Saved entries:
------------------------------------

(** X20.  Two identifiers are equal exactly when they were generated in the
    same millisecond from random strings with the same nine code units
    after the first two.  An identifier begins with [job_], and its random
    part has at most nine code units. *)
Theorem generateJobId_collides_only_within_a_millisecond now random36
    now' random36' :
  (generateJobId now random36 = generateJobId now' random36' <->
   now = now' /\ substr random36 2 9 = substr random36' 2 9) /\
  starts_with (lit "job_") (generateJobId now random36) = true /\
  (length (substr random36 2 9) <= 9)%nat.
Proof.
  split; [|split].
  - split.
    + unfold generateJobId. intros E. apply app_inv_head in E.
      change (lit "_" ++ ?r) with (95%N :: r) in E.
      assert (Hd : forall n, 95%N ∉ Number_toString n).
      { intros n Hin. pose proof (Number_toString_digits n) as H.
        unfold digits in H. rewrite Forall_forall in H. by apply H in Hin. }
      apply split_at_first in E as [E1 E2]; [|apply Hd..].
      split; [by apply Number_toString_inj | exact E2].
    + intros [-> E]. unfold generateJobId. by rewrite E.
  - apply starts_with_spec. unfold generateJobId. eauto.
  - unfold substr. rewrite length_take. lia.
Qed.

Example generateJobId_example :
  generateJobId 1714557600000 (lit "0.4fzyo82mvyr")
  = lit "job_1714557600000_4fzyo82mv".
Proof. reflexivity. Qed.

(** ** Submissions *)

(** X21.  A submission without [originUrl], or with an empty one, is
    answered [400] and changes nothing: no entry is written and no browser
    call is made.  Any other submission is answered with the new
    identifier, begins by writing [queued] to its entry, and leaves an
    entry that [GET /job/:jobId] finds. *)
Theorem submission_needs_a_url b newId originUrl limit_pages w :
  let r := post_scrape b newId originUrl limit_pages w in
  (originUrl = None \/ originUrl = Some [] ->
   r = (Returned BadRequest, w)) /\
  (forall url, originUrl = Some url -> url <> [] ->
     fst r = Returned (JobStarted newId) /\
     get_job (jobs (snd r)) newId <> NotFound /\
     exists tr, trace (snd r) = trace w ++ ev_set newId job_queued :: tr).
Proof.
  intros r. subst r. split.
  - by intros [-> | ->].
  - intros url -> Hurl. destruct url as [|c url]; [done|].
    destruct (post_scrape_events b newId (Some (c :: url)) limit_pages w)
      as (tr & Ht & Hj & Hs).
    split; [reflexivity|].
    inversion Hs as [? [?|?]|c' u r tr' Hr]; subst; try congruence.
    split; [|eauto].
    unfold get_job. rewrite Hj, replay_lookup. cbn [writes].
    rewrite decide_True by done.
    destruct (last (job_queued :: writes newId tr')) as [j|] eqn:E.
    + unfold respond. by destruct (status j).
    + by apply last_None in E.
Qed.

------------------------------------

## WORK TO BE COMPLETED:
Exactly the lines above from the one with "part has at most nine code units. *)" to the one with "(** ** Submissions *)", both included, are to be quoted; leave the rest out.

## TASK OUTPUT:
    part has at most nine code units. *)
Theorem generateJobId_collides_only_within_a_millisecond now random36
    now' random36' :
  (generateJobId now random36 = generateJobId now' random36' <->
   now = now' /\ substr random36 2 9 = substr random36' 2 9) /\
  starts_with (lit "job_") (generateJobId now random36) = true /\
  (length (substr random36 2 9) <= 9)%nat.
Proof.
  split; [|split].
  - split.
    + unfold generateJobId. intros E. apply app_inv_head in E.
      change (lit "_" ++ ?r) with (95%N :: r) in E.
      assert (Hd : forall n, 95%N ∉ Number_toString n).
      { intros n Hin. pose proof (Number_toString_digits n) as H.
        unfold digits in H. rewrite Forall_forall in H. by apply H in Hin. }
      apply split_at_first in E as [E1 E2]; [|apply Hd..].
      split; [by apply Number_toString_inj | exact E2].
    + intros [-> E]. unfold generateJobId. by rewrite E.
  - apply starts_with_spec. unfold generateJobId. eauto.
  - unfold substr. rewrite length_take. lia.
Qed.

Example generateJobId_example :
  generateJobId 1714557600000 (lit "0.4fzyo82mvyr")
  = lit "job_1714557600000_4fzyo82mv".
Proof. reflexivity. Qed.

(** ** Submissions *)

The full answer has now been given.